The list is searchable and displays the Table Name, Table Size, Region Count, Average Region Size, Store File Size, Read Request Count, Write Request Count, and finally, Insights. Hover over the insights to view a tooltip listing the hot-spotting. Bad health indicates that a large number of store operations from different sources are redirected to this table. In this example, the Store File Size is more than 20% of the threshold.
You can use this list to drill down into the tables and get their details which can be useful for monitoring your cluster.
Click a table to view its details, which include graphs of metrics over time for the region, a list of the regions using the table, and the apps accessing the table. The following is an example of the graphed metrics, Region Count, Total Read Request Count, and Total Write Request Count.
Region
Once in the Table view, click the Region tab to see the list of regions accessing the table.

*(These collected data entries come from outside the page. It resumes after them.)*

(** [file = None]: the log does not exist and is created.  [durable] bytes of the
    file were made durable by whoever had it open before: all of it after a crash
    of the machine, maybe less after one of the process. *)
Definition OpenWith (file : option bytes) (durable : Z) (syncOnWrite : bool) : outcome error WAL :=
  let content := default [] file in
  match recover (MkWAL content 0 durable 0 syncOnWrite false) with
  | Ok w => Ok (MkWAL (f w) (size w) (synced w) (size w) (SyncOnWrite w) (closed w))
  | Err e => Err e
  | Panic => Panic
  end.

(** ** Append, ReadAt, Scan, Size, Close *)

Definition Append (w : WAL) (rec : record.Rec) : outcome error (WAL * Z) :=
  if closed w then Err ErrClosed
  else
    let encoded := record.Encode rec in
    let offset := size w in
    let f' := pwrite (f w) (pos w) encoded in
    let synced' := if SyncOnWrite w then len f' else synced w in
    Ok (MkWAL f' (pos w + len encoded) synced' (i64 (size w + len encoded)) (SyncOnWrite w) (closed w),
        offset).

Definition ReadAt (w : WAL) (offset : Z) : outcome error record.Rec :=
  if closed w then Err ErrClosed
  else if decide (offset < 0 \/ offset >= size w) then Err (ErrInvalidOffset offset (size w))
  else
    match pread (f w) offset record.HeaderSize with
    | None => Err (ErrShortRead offset)
    | Some hdr =>
        match record.HeaderLengths hdr with
        | Err e => Err (ErrDecode offset e)
        | Panic => Panic
        | Ok (keyLen, valueLen) =>
            let total := record.HeaderSize + keyLen + valueLen in
            match (if decide (total > record.HeaderSize)
                   then pread (f w) (offset + record.HeaderSize) (total - record.HeaderSize)
                   else Some []) with
            | None => Err (ErrShortRead offset)
            | Some rest =>
                match record.Decode (hdr ++ rest) with
                | Ok (rec, _) => Ok rec
                | Err e => Err (ErrDecode offset e)
                | Panic => Panic
                end
            end
        end
    end.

The table list shows the Region Name, Region Server Name, and the region metrics Store File Size, Read Request Count, Write Request Count, and insights. These metrics are useful in gauging activity and load in the region. The region health is important in deciding whether the region is functioning properly. In case any metric value is crossing the threshold, the status is listed as bad. A bad status indicates you should start investigating to locate and fix hot-spotting.